There have been lots of articles on line recently saying that the traditional 60/40 portfolio is dead and that investors need to rethink their strategy.
This has been largely due to the sudden rise in treasury yields causing bonds markets to experience volatility.
However, we’re talking about a strategy that has held firm for longer than most investors have been alive, so should we just drop it after a few weeks /months of rising treasury yields?
My view is ‘no’.
Remember the following?:
- Inaction is often the best course of action
- History is not necessarily a guide to the future, but the world has been through economic shocks before
- The 50/50 chart we have looked at previously shows that time is your friend
- Don’t try to time the market
Scorned 60/40 Model Finds Allies in Biggest Test Since 2016
By Emily Barrett
The 60/40 portfolio saw investors through the cataclysm of the pandemic. The global recovery is now proving an even tougher test.
The strategy — an investing stalwart since it arose from Harry Markowitz’s Modern Portfolio Theory about a half-century ago — was already under pressure from the historic decline in bond yields. But the sharp move in the opposite direction is a more immediate threat, as recent market volatility has triggered tandem declines in stocks and bonds.
That jeopardizes the relationship at the heart of 60/40, which relies on the smaller, fixed-income allocation cushioning losses when riskier assets slump. The prospect of a faster economic recovery due to vaccines and heavy government stimulus has hit bonds hard, driving yields up at a speed that’s roiled equity markets. The method now faces one of its most severe tests since 2016, when U.S. President Donald Trump’s election raised expectations that lower taxes and lighter regulation would turbo-charge growth.
Portfolios based around 60/40 performed in 2020, with Bloomberg indexes tracking global and U.S. models providing returns of 14% and 17%, respectively. That hasn’t silenced calls to rethink or abandon the strategy, which mounted after losses in 2018. Cathie Wood recently suggested adding Bitcoin as a hedge against inflation.
Still, the strategy has some prominent defenders.
“If anything, the selloff you’ve seen year-to-date gives you a better entry point for fixed-income in portfolios,” said Erin Browne, multi-asset portfolio manager at Pimco in Newport Beach, Ca. “I don’t think by any means that the negative correlation between stocks and bonds has disappeared, or made bonds less relevant in multi-asset portfolios.”
The performance this year underscores the strategy’s resilience.
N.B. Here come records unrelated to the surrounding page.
(** A processor can go on: it runs a live thread, or one is ready. *)
Definition can_run (k : Kernel) (cpu : Z) : Prop :=
  ∃ t, current_threads k !! cpu = Some t ∧ (is_Some (threads k !! t) ∨ ready_threads k ≠ []).

(** Changes of a thread that keep its process keep the invariant. *)
Lemma Inv_update_thread k t th th' : Inv k → threads k !! t = Some th → process th' = process th →
  Inv (set_threads k (<[t := th']> (threads k))).
Proof.
  intros HI Ht Hp. destruct HI. split; cbn [threads set_threads processes PROCESSES current_threads
    ready_threads next_thread_id next_process_id] in *; try done.
  - intros t' [x Hx]%inv_ready0. destruct (decide (t' = t)) as [->|]; [rewrite lookup_insert_eq; eauto|].
    rewrite lookup_insert_ne by done. eauto.
  - intros t' [[x Hx]|Hc]; apply inv_thread_ids0; [|by right]. left.
    apply lookup_insert_Some in Hx as [[<- _]|[_ ?]]; eauto.
  - intros t' x [[<- <-]|[_ Hx]]%lookup_insert_Some; [rewrite Hp|]; eauto.
  - intros pid p t' Hpid Hin. destruct (inv_owned0 _ _ _ Hpid Hin) as (x & Hx & Hpx).
    destruct (decide (t' = t)) as [->|]; [|rewrite lookup_insert_ne by done; eauto].
    rewrite lookup_insert_eq. simplify_eq. eauto.
  - intros pid p Hk Hpid. destruct (inv_single0 _ _ Hk Hpid) as (t0 & Hl & Hu). exists t0.
    split; [done|]. intros t' x [[<- <-]|[_ Hx]]%lookup_insert_Some Hpx; [|by eapply Hu].
    eapply Hu; [exact Ht|congruence].
  - intros t' x [[<- <-]|[_ Hx]]%lookup_insert_Some Hpx; eauto.
    eapply inv_scheduled0; [exact Ht|congruence].
Qed.

Lemma Inv_set_cpu k fs sp : Inv k → Inv (set_cpu k fs sp).
Proof. intros []. by split. Qed.
(* ===== verification/UserLib.v ===== *)
(** * The library of user programs

    [vstd/src]: the wrappers of the system calls, down to the instruction SYSCALL, on the
    kernel of [Syscall]. The same wrappers are in [vsc/src] for C programs. *)

From S2P Require Import Prelude Crates Frame PageTable KvmHal KernelPaging KernelMemory Vfs Task Syscall.

(** ** UTF-8 *)

Lemma is_char_cases c : is_char c = true → 0 ≤ c < 0xD800 ∨ 0xE000 ≤ c < 0x110000.
Proof. unfold is_char, in_range. rewrite orb_true_iff, !andb_true_iff, negb_true_iff, andb_false_iff. intros H. destruct H as [[? [?|?]]|?]; breflect; lia. Qed.

Lemma is_cont_ok r : 0 ≤ r < 64 → is_cont (0x80 + r) = true.
Proof. intros Hr. unfold is_cont. rewrite andb_true_iff, !Z.leb_le. lia. Qed.

(** A test that holds, or not, by arithmetic. *)
Ltac test b v := replace b with v by (symmetry; unfold is_cont, negb; first [apply Z.leb_le|apply Z.leb_gt|apply Z.ltb_lt|apply Z.ltb_ge]; lia).

Lemma from_utf8_char c l : is_char c = true → from_utf8 (encode_utf8 c ++ l) = (s ← from_utf8 l; Some (c :: s)).
Proof.
  intros Hc. pose proof (is_char_cases c Hc) as Hr. unfold encode_utf8.
  pose proof (Z.mod_pos_bound c 64 eq_refl) as H0. pose proof (Z.mod_pos_bound (c / 64) 64 eq_refl) as H1. pose proof (Z.mod_pos_bound (c / 4096) 64 eq_refl) as H2.
  destruct (c <? 0x80) eqn:E1; [|destruct (c <? 0x800) eqn:E2; [|destruct (c <? 0x10000) eqn:E3]]; breflect; cbn [app from_utf8].
  - by test (c <? 0x80) true.
  - assert (2 ≤ c / 64 < 32) by (Z.div_mod_to_equations; lia). test (0xC0 + c / 64 <? 0x80) false. rewrite (is_cont_ok (c mod 64)) by lia. cbn [negb].
    test (0xC2 <=? 0xC0 + c / 64) true. test (0xC0 + c / 64 <=? 0xDF) true. cbn [andb].
    replace ((0xC0 + c / 64 - 0xC0) * 64 + (0x80 + c mod 64 - 0x80)) with c by (Z.div_mod_to_equations; lia). done.
  - assert (0 ≤ c / 4096 < 16) by (Z.div_mod_to_equations; lia). test (0xE0 + c / 4096 <? 0x80) false. rewrite !is_cont_ok by lia. cbn [negb].
    test (0xC2 <=? 0xE0 + c / 4096) true. test (0xE0 + c / 4096 <=? 0xDF) false. cbn [andb].
    test (0xE0 <=? 0xE0 + c / 4096) true. test (0xE0 + c / 4096 <=? 0xEF) true. cbn [andb].
    replace ((0xE0 + c / 4096 - 0xE0) * 4096 + (0x80 + c / 64 mod 64 - 0x80) * 64 + (0x80 + c mod 64 - 0x80)) with c by (Z.div_mod_to_equations; lia).
    rewrite Hc. by test (0x800 <=? c) true.
  - assert (0 ≤ c / 262144 < 5) by (Z.div_mod_to_equations; lia). test (0xF0 + c / 262144 <? 0x80) false. rewrite !is_cont_ok by lia. cbn [negb].
    test (0xC2 <=? 0xF0 + c / 262144) true. test (0xF0 + c / 262144 <=? 0xDF) false. cbn [andb].
    test (0xE0 <=? 0xF0 + c / 262144) true. test (0xF0 + c / 262144 <=? 0xEF) false. cbn [andb].
    test (0xF0 <=? 0xF0 + c / 262144) true. test (0xF0 + c / 262144 <=? 0xF4) true. cbn [andb].
    replace ((0xF0 + c / 262144 - 0xF0) * 262144 + (0x80 + c / 4096 mod 64 - 0x80) * 4096 + (0x80 + c / 64 mod 64 - 0x80) * 64 + (0x80 + c mod 64 - 0x80)) with c
      by (Z.div_mod_to_equations; lia).
    rewrite Hc. by test (0x10000 <=? c) true.
Qed.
The euro area, Japanese and Canadian 60/40 strategies tracked were up 3% or more year-to-date as of March 15. The global and U.S. indexes were both up more than 1.5%.
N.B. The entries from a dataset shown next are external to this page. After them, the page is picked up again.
(** ** The line of the shell *)

(** What the shell prints for [keys] when its line has [n] characters: every key as it is, but a
    backspace as a backspace, a blank and a backspace, or nothing when the line is empty. *)
Fixpoint printed (n : nat) (keys : list Z) : list Z :=
  match keys with
  | [] => []
  | k :: keys =>
      if k =? 8 then match n with O => printed O keys | S n => 8 :: 32 :: 8 :: printed n keys end
      else k :: printed (S n) keys
  end.

(** The line that keys make: 8 takes the last character back. *)
Definition edit (keys : list Z) : list Z := foldl (λ b c, if c =? 8 then removelast b else b ++ [c]) [] keys.

Lemma shell_loop_ok keys : ∀ fuel tmp buf echo q arrivals rest, fits q arrivals → (length keys < fuel)%nat → Forall is_byte keys → newline ∉ keys →
  tmp :: pending q arrivals = keys ++ newline :: rest →
  ∃ q' arrivals', shell_loop fuel tmp buf echo q arrivals =
      Ret (Some (foldl (λ b c, if c =? 8 then removelast b else b ++ [c]) buf keys, echo ++ printed (length buf) keys, q', arrivals')) ∧
    pending q' arrivals' = rest.
Proof.
  induction keys as [|k keys IH]; intros fuel tmp buf echo q arrivals rest Hf Hfu Hb Hn Hp; (destruct fuel as [|fuel]; [cbn in Hfu; lia|]); cbn [shell_loop].
  - injection Hp as -> Hp. exists q, arrivals. by rewrite app_nil_r.
  - injection Hp as -> Hp. rewrite not_elem_of_cons in Hn. destruct Hn as [Hk Hn]. rewrite (proj2 (Z.eqb_neq k newline)) by done. apply Forall_cons in Hb as [_ Hb].
    assert (∃ c t, keys ++ newline :: rest = c :: t ∧ is_byte c) as (c & t & Ec & Hc).
    { destruct keys as [|c keys]; [by exists newline, rest|]. apply Forall_cons in Hb as [Hc _]. by exists c, (keys ++ newline :: rest). }
    destruct (read_one q arrivals c t Hf) as (q1 & arr1 & E1 & Hp1 & Hf1); [by rewrite Hp|].
    replace (wrap 8 c) with c in E1 by (unfold wrap; rewrite Z.mod_small; [done|exact Hc]). cbn [length] in Hfu.
    assert (∃ buf1 echo1, (if k =? 8 then match buf with [] => (buf, echo) | _ => (removelast buf, echo ++ [8; 32; 8]) end else (buf ++ [k], echo ++ [k])) = (buf1, echo1) ∧
      buf1 = (if k =? 8 then removelast buf else buf ++ [k]) ∧ echo ++ printed (length buf) (k :: keys) = echo1 ++ printed (length buf1) keys)
      as (buf1 & echo1 & -> & -> & ->).
    { cbn [printed]. destruct (k =? 8).
      - destruct buf as [|b buf _] using rev_ind; [by eexists _, _|]. rewrite removelast_last, length_app, Nat.add_1_r.
        exists buf, (echo ++ [8; 32; 8]). rewrite <- app_assoc. by destruct (buf ++ [b]) eqn:E0; [destruct buf|].
      - eexists _, _. split; [done|]. split; [done|]. by rewrite length_app, Nat.add_1_r, <- app_assoc. }
    rewrite E1. run. change (index [c] 0) with (Ret c). run. cbn [foldl]. apply IH; [done|lia|done|done|]. by rewrite Hp1.
Qed.

(** [C33] What is typed is what the shell gets and prints: for keys of one byte up to a newline, of
    which any are pushed by the keyboard thread before any look of the reader at the queue, as
    long as what is typed and not read fits the queue of 2048 characters, [shell_read_line]
    returns the line the keys make, with the character before every backspace taken out; it has
    printed every key, and for a backspace that takes a character back a backspace, a blank and a
    backspace; and the keys after the newline are left for the next read. *)
Theorem shell_reads_typed_line (keys rest : list Z) (q : Queue) (arrivals : list (list Z)) (Hf : fits q arrivals)
    (Hb : Forall is_byte keys) (Hn : newline ∉ keys) (Hp : pending q arrivals = keys ++ newline :: rest) :
  ∃ q' arrivals', shell_read_line (S (length keys)) q arrivals = Ret (Some (edit keys, printed 0 keys, q', arrivals')) ∧
    pending q' arrivals' = rest.
Proof.
  assert (∃ c t, keys ++ newline :: rest = c :: t ∧ is_byte c) as (c & t & Ec & Hc).
  { destruct keys as [|c keys]; [by exists newline, rest|]. apply Forall_cons in Hb as [Hc _]. by exists c, (keys ++ newline :: rest). }
  destruct (read_one q arrivals c t Hf) as (q1 & arr1 & E1 & Hp1 & Hf1); [by rewrite Hp|].
  replace (wrap 8 c) with c in E1 by (unfold wrap; rewrite Z.mod_small; [done|exact Hc]).
  unfold shell_read_line. rewrite E1. run. change (index [c] 0) with (Ret c). run.
  apply (shell_loop_ok keys (S (length keys)) c [] [] q1 arr1 rest); [done|lia|done|done|by rewrite Hp1].
Qed.

(** A key more than the queue holds panics in the thread of the keyboard. *)
Theorem full_queue_panics {K : PcKeyboard} (codes codes' bytes : Queue) (kb kb1 kb2 : Keyboard) (sc c : Z) (ev : KeyEvent)
    (Hq : BYTES_SIZE ≤ zlen (q_list bytes)) (Hs : get_scancode codes = (Some sc, codes')) (Ha : add_byte kb sc = (Ok (Some ev), kb1))
    (Hd : process_keyevent kb1 ev = (Some (Unicode c), kb2)) :
  keyboard_parse_step (codes, kb, bytes) = Panic.
Proof.
  unfold keyboard_parse_step. rewrite Hs, Ha, Hd. unfold push_char. by destruct (q_push_full bytes c Hq) as (q' & -> & _).
Qed.

End Lines.

(** ** Pixels *)

Section Pixels.
Context {P : Profile}.

Lemma index_lookup {B} (l : list B) i x : 0 ≤ i → l !! Z.to_nat i = Some x → index l i = Ret x.
Proof. intros Hi Hx. by apply index_Ret. Qed.

Lemma store_words (w fb : list Z) (k : nat) : (k ≤ length w)%nat → zlen w ≤ zlen fb →
  foldM (λ fb i, x ← index w i; store fb i x) fb (range 0 (Z.of_nat k)) = Ret (take k w ++ drop k fb).
Proof.
  induction k as [|k IH]; intros Hk Hz; [by rewrite range_nil by lia|].
  rewrite Nat2Z.inj_succ, <- Z.add_1_r, range_snoc, foldM_snoc, IH by lia. run. destruct (lookup_lt_is_Some_2 w k) as [x Hx]; [lia|].
  rewrite (index_lookup w (Z.of_nat k) x) by (rewrite ?Nat2Z.id; by try lia). run. unfold zlen in Hz.
  rewrite store_ok by (rewrite zlen_app; unfold zlen; rewrite length_take, length_drop; lia). f_equal.
  rewrite Nat2Z.id, insert_app_r_alt by (rewrite length_take; lia). rewrite length_take, Nat.min_l, Nat.sub_diag by lia.
  rewrite (take_S_r _ _ _ Hx), <- app_assoc. f_equal. destruct (drop k fb) as [|y l] eqn:Ed.
  - apply (f_equal length) in Ed. rewrite length_drop in Ed. cbn in Ed. lia.
  - cbn. f_equal. replace (S k) with (k + 1)%nat by lia. by rewrite <- drop_drop, Ed.
Qed.

Lemma zlen_words buf n : 0 ≤ n → zlen (as_words buf n) = n.
Proof. intros Hn. unfold as_words, zlen, range. rewrite length_fmap, length_seqZ. lia. Qed.

(** [write_at] on its branches, for an offset within the buffer. *)
Lemma fb_write_ok fb offset buf : 0 ≤ offset ≤ 4 * fb_size fb → 4 * fb_size fb < 2 ^ 64 - 1 →
  fb_write_at fb offset buf =
    if (4 * fb_size fb - offset + 1 <? zlen buf) || negb (zlen buf mod 4 =? 0) then Ret (0, fb)
    else Ret (zlen buf, mkFB (as_words buf (zlen buf / 4) ++ drop (Z.to_nat (zlen buf / 4)) (fbaddr fb)) (fb_width fb) (fb_height fb) (fb_bpp fb)).
Proof.
  intros Ho Hs. unfold fb_write_at. rewrite mul_u_ok by lia. run. rewrite sub_u_ok by lia. run. rewrite add_u_ok by lia. run.
  replace (fb_size fb * 4 - offset + 1) with (4 * fb_size fb - offset + 1) by lia. destruct ((_ <? _) || _) eqn:E; [done|]. cbv zeta.
  apply orb_false_iff in E as [E1 E2]. apply negb_false_iff in E2. breflect. pose proof (zlen_nonneg buf).
  assert (0 ≤ zlen buf / 4) by (apply Z.div_pos; lia). assert (zlen buf / 4 ≤ fb_size fb) by (Z.div_mod_to_equations; lia).
  pose proof (zlen_words buf (zlen buf / 4) ltac:(lia)) as Hw. rewrite Hw. replace (range 0 (zlen buf / 4)) with (range 0 (Z.of_nat (Z.to_nat (zlen buf / 4)))) by (f_equal; lia).
  rewrite store_words by (unfold fb_size, zlen in *; lia). run. do 3 f_equal. f_equal. apply take_ge. unfold zlen in *. lia.
Qed.

(** Reading fills the buffer from the first pixel. *)
Lemma read_words (fb : list Z) : ∀ (k : nat) (buf : list Z), (k ≤ length fb)%nat → (4 * k ≤ length buf)%nat →
  foldM (λ buf i, x ← index fb i; Ret (splice buf (4 * i) (to_le 4 x))) buf (range 0 (Z.of_nat k)) = Ret (flat_map (to_le 4) (take k fb) ++ drop (4 * k) buf).
Proof.
  induction k as [|k IH]; intros buf Hk Hb; [by rewrite range_nil by lia|].
  rewrite Nat2Z.inj_succ, <- Z.add_1_r, range_snoc, foldM_snoc, IH by lia. run. destruct (lookup_lt_is_Some_2 fb k) as [x Hx]; [lia|].
  rewrite (index_lookup fb (Z.of_nat k) x) by (rewrite ?Nat2Z.id; by try lia). run. f_equal.
  assert (length (flat_map (to_le 4) (take k fb)) = 4 * k)%nat as Hl.
  { transitivity (4 * length (take k fb))%nat; [|rewrite length_take; lia]. generalize (take k fb). intros l. induction l as [|y l IHl]; [done|]. cbn [flat_map length]. rewrite length_app, length_to_le. lia. }
  unfold splice, zlen. rewrite length_to_le. replace (Z.to_nat (4 * Z.of_nat k)) with (4 * k)%nat by lia.
  rewrite take_app_le, take_ge by lia. rewrite drop_app_ge by lia. rewrite Hl, drop_drop, (take_S_r _ _ _ Hx), flat_map_app. cbn [flat_map]. rewrite app_nil_r, <- app_assoc. do 3 f_equal. lia.
Qed.

Lemma pixels_bytes buf : Forall is_byte buf → ∀ k : nat, (4 * k ≤ length buf)%nat → flat_map (to_le 4) (as_words buf (Z.of_nat k)) = take (4 * k) buf.
Proof.
  intros Hb. induction k as [|k IH]; intros Hk; [unfold as_words; by rewrite range_nil by lia|].
  unfold as_words in *. rewrite Nat2Z.inj_succ, <- Z.add_1_r, range_snoc, fmap_app, flat_map_app, IH by lia. cbn [fmap list_fmap flat_map]. rewrite app_nil_r.
  unfold subslice. replace (Z.to_nat (4 * Z.of_nat k)) with (4 * k)%nat by lia. replace (Z.to_nat (4 * Z.of_nat k + 4 - 4 * Z.of_nat k)) with 4%nat by lia.
  pose proof (to_from_le (take 4 (drop (4 * k) buf)) (Forall_take _ _ _ (Forall_drop _ _ _ Hb))) as E.
  rewrite length_take_le in E by (rewrite length_drop; lia). rewrite E, take_take_drop. f_equal. lia.
Qed.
“We’re not talking about what’s the best possible return on your money — that’s another conversation,” said Kathy Jones, fixed-income portfolio strategist at Charles Schwab in New York. She pointed out that a balanced portfolio is defined as capital preservation, income generation and diversification from stocks and other risk assets.
Inflation Link
The correlation that matters is the tendency of bonds to weaken, driving yields higher, as stock markets climb — and vice versa. That positive link between yields and stocks has held since the turn of this century with only minor interruptions, in large part because of benign inflation.
That relationship would only break down if there’s a regime shift in inflation expectations, which major central banks have succeeded in keeping anchored for decades, said Brian Sack, director of global economics for the D.E. Shaw Group. The firm threw its weight behind the hedging power of Treasuries in a paper released last month.
IMG
The paper argued that U.S. government securities acquitted themselves well in the big test of the risk-asset drawdown in March last year. German and Japanese bonds were less effective, because their sub-zero yields created a situation where they were “meaningfully impaired as hedging assets.” A similar fate is looking less likely for Treasuries after recent volatility steepened the U.S. curve, Sack said.
“The rise in yields, if sustained, would provide more room for yields to fall in the future in response to a negative shock,” he said.